Things do not always go smoothly. People email me with questions. This year I’ve had multiple inquiries about merchandise for which we’ve run out of stock. That makes me sad because I know the other person is disappointed. I am much happier when the problem is one I can solve by sending out a replacement or filling a special request. I know that the time will come when we are too busy to manage special requests, but that day has not yet arrived. The more I interact with customers, the more impressed I am with Schlock readers. They are courteous, patient, and understanding of our human errors. I even had one guy who replied with startlement that I was the one to answer his email personally. This amused me because I realized he did not know how small our operation really is.

Today I had to assemble more boxed sets to fill out the orders. Six year old Patch sat with me as I slid books into boxes. He’d wanted to help slide books into sleeves, but sometimes the books require coaxing to slide into place. Instead I handed him the note cards which are included in each set. As I finished each box, he would slide card into place. Then he lined the sets up very carefully. Eight year old Gleek was the one who helped with the shrink wrapping. She likes to run the heat gun which makes the plastic fit tightly over the sets. Then we cleared all of it off the kitchen table so that dinner and homework could take place.

As I restocked the shipping table in the unfinished storage room, I pondered once again the cottage industry we are running. In some ways what we have is the re-invention of the family farm. We have busy seasons and slow seasons. My kids measure their lives by these business seasons as much as they do by the seasonal weather outside. They remember the times that Mom and Dad are distracted and pushing to send a book off to print. They like book shipping because it provides work they get paid to do. Shipping season is also celebrated for the treat foods we eat because Mom and Dad are too busy to cook. Convention season is frequently hectic and often involves over night stays with friends and relatives. In our lives, business and family are all tied up together. I like it that way even if it is chaotic at times.

I sometimes wonder how my kids will look back on our family life. Will they consider it as an ideal to live up to, or will they take from it things that they do not want to replicate? I hope they’ll do both. For now we have orders to ship.

Link’s Teeth

Link came trudging toward the car after school, shoulders slumped, eyebrows fixed into a scowl.

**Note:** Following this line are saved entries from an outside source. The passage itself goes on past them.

Lemma background_cases d d' :
  background d d' →
  crashed (window d) = false ∧
  ((∃ je, job_step je d = Some d') ∨ (∃ fs ps, hang_step fs ps d = Some d') ∨
   emit_step d = Some d' ∨ ∃ env, deliver_step env d = Some d').
Proof.
  intros (ev & Hev & E). unfold desk_step in E. destruct (crashed (window d)); [done|].
  split; [done|]. destruct ev; try done; eauto 6.
Qed.

(** Jobs first, then what is emitted, then what is delivered. *)
Lemma background_terminates (d : Desktop W) : Acc (flip background) d.
Proof.
  remember (length (posted (window d))) as n eqn:En. revert d En.
  induction (lt_wf n) as [n _ IHn]. intros d.
  remember (2 * length (emitting d) + length (queue d))%nat as k eqn:Ek. revert d Ek.
  induction (lt_wf k) as [k _ IHk]. intros d Ek En. constructor. intros d' Hstep.
  apply background_cases in Hstep as [_ [[je E]|[(fs & ps & E)|[E|[env E]]]]].
  - apply job_step_shape in E as (j & js & s & w1 & Ep & _ & _ & _ & ->).
    eapply (IHn (length js)); [rewrite En, Ep; cbn; lia|done].
  - apply hang_step_shape in E as (j & js & Ep & _ & _ & _ & ->).
    eapply (IHn (length js)); [rewrite En, Ep; cbn; lia|done].
  - unfold emit_step in E. destruct (emitting d) as [|s ss] eqn:Ee; [done|]. injection E as <-.
    eapply (IHk _); [|done|done]. cbn [emitting queue]. rewrite length_app. cbn [length] in *. lia.
  - unfold deliver_step in E. destruct (queue d) as [|s ss] eqn:Eq; [done|]. injection E as <-.
    eapply (IHk _); [|done|].
    + cbn [emitting queue length] in *. lia.
    + cbn [window]. by destruct (deliver_counts env (files (world d)) s (window d)) as (_ & _ & -> & _).
Qed.

Definition at_rest (d : Desktop W) : Prop :=
  posted (window d) = [] ∧ emitting d = [] ∧ queue d = [] ∧ hanging d = None.

(** No background step is possible: nothing is left to do, or a slot hangs and
    everything that does not wait for it is done. *)
Lemma stuck_cases d :
  crashed (window d) = false → (∀ d', ¬ background d d') →
  emitting d = [] ∧ queue d = [] ∧ (hanging d = None → posted (window d) = []).
Proof.
  intros Hc Hno. destruct (emitting d) as [|s ss] eqn:Ee.
  2: { exfalso. eapply Hno. exists Emit. split; [done|]. unfold desk_step, emit_step. by rewrite Hc, Ee. }
  destruct (queue d) as [|s ss] eqn:Eq.
  2: { exfalso. eapply Hno. exists (Deliver good_env). split; [done|].
       unfold desk_step, deliver_step. by rewrite Hc, Eq. }
  split; [done|]. split; [done|]. intros Eh.
  destruct (posted (window d)) as [|j js] eqn:Ep; [done|]. exfalso.
  destruct (run_job_ok (mk_job_env good_env [] None) j (world d)) as (s & w1 & E).
  eapply Hno. exists (RunJob (mk_job_env good_env [] None)). split; [done|].
  unfold desk_step, job_step. by rewrite Hc, Ep, Ee, Eh, E.
Qed.

Lemma background_alive d d' :
  rtc background d d' → crashed (window d) = false → crashed (window d') = false.
Proof.
  induction 1 as [d|d d1 d' Hstep _ IH]; [done|]. intros Hc. apply IH.
  apply background_cases in Hstep as [_ [[je E]|[(fs & ps & E)|[E|[env E]]]]].
  - apply job_step_shape in E as (j & js & s & w1 & _ & _ & _ & _ & ->). done.
  - apply hang_step_shape in E as (j & js & _ & _ & _ & _ & ->). done.
  - unfold emit_step in E. destruct (emitting d); [done|]. by injection E as <-.
  - unfold deliver_step in E. destruct (queue d); [done|]. injection E as <-. cbn [window].
    by rewrite on_gui_signal_alive.
Qed.

(** C9. No operation is lost or reported twice: whatever the user did, however the
    threads interleave and whichever slots hang, as many operations were started as
    were reported, are posted, running or about to be reported.  Left alone, the
    threads stop after finitely many steps, in every order of them; unless a slot
    hangs, every operation has been reported then and the progress bar is hidden; if
    one hangs, that operation and those posted behind it never are. *)
Theorem operations_are_reported host a s d (Hr : desk_reachable host a s d) :
  started (window d) = (ended (window d) + in_flight d)%nat ∧
  Acc (flip background) d ∧
  (crashed (window d) = false → ∀ d', rtc background d d' → (∀ d'', ¬ background d' d'') →
   match hanging d' with
   | None => started (window d') = ended (window d') ∧
             bar_visible (progressBar_ (window d')) = false
   | Some _ => started (window d') = (ended (window d') + S (length (posted (window d'))))%nat
   end).
Proof.
  split; [|split; [apply background_terminates|]].
  - by apply (reachable_balanced host a s).
  - intros Hc d' Hb Hstuck. apply stuck_cases in Hstuck as (Ee & Eq & Ep);
      [|by eapply background_alive].
    assert (balanced d') as [Hcount Hbar].
    { eapply (invariant_runs background_event balanced);
        [|exact Hb|by eapply reachable_balanced]. intros ev d1 d2 _. apply balanced_step. }
    unfold in_flight, hung in *. rewrite Ee, Eq in *.
    change (count_done ([] ++ [])) with 0%nat in *. destruct (hanging d'); [lia|].
    rewrite Ep in * by done. cbn [length] in *. split; [lia|].
    destruct (bar_visible _); [|done]. by destruct (Hbar eq_refl).
Qed.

He met my eyes and for just a moment I saw the corner of his mouth quirk up. That was the only clue that all might not be as it appeared.

“Mom. I had a terrible day.” Link flopped himself into the seat next to me.

“Oh? I’m sorry to hear that. What happened.”

Link hunched over a little bit more. “I lost six teeth.”

This was nowhere on the list of probable causes for a bad day. Also, had I heard right? “What?”

“I lost six teeth.”

I looked over at my son. There was no sign of the slight smirk. He was looking at me, deadpan serious. Part of my brain was still convinced that I’d heard wrong. I knew he had a wiggly tooth. Losing a tooth would not be surprising, but six? Really? Then Link grinned at me. There were four teeth across the front surrounded on either side by huge gaps. Link also held up a little ziploc bag containing the teeth in question. Six teeth in one day.

A closer inspection showed that the new teeth are already showing through. Link won’t have the big gaps for very long. This is good, since he’s discovered that chewing is a bit of a challenge at the moment. Also he is very pleased with himself. Not only did he lose more teeth in one day than anyone else we’ve ever known, but he fooled his mom with the “I’m having a bad day” schtick.

Edited to add: The lost tooth count is up to seven. Link just pulled out one on the bottom. This one was not quite as ready to let go as the top teeth. Link was just enthusiastic. None of the rest are even remotely wiggly and I have commanded him to leave them alone. I guess he was just overdue on losing a bunch of teeth.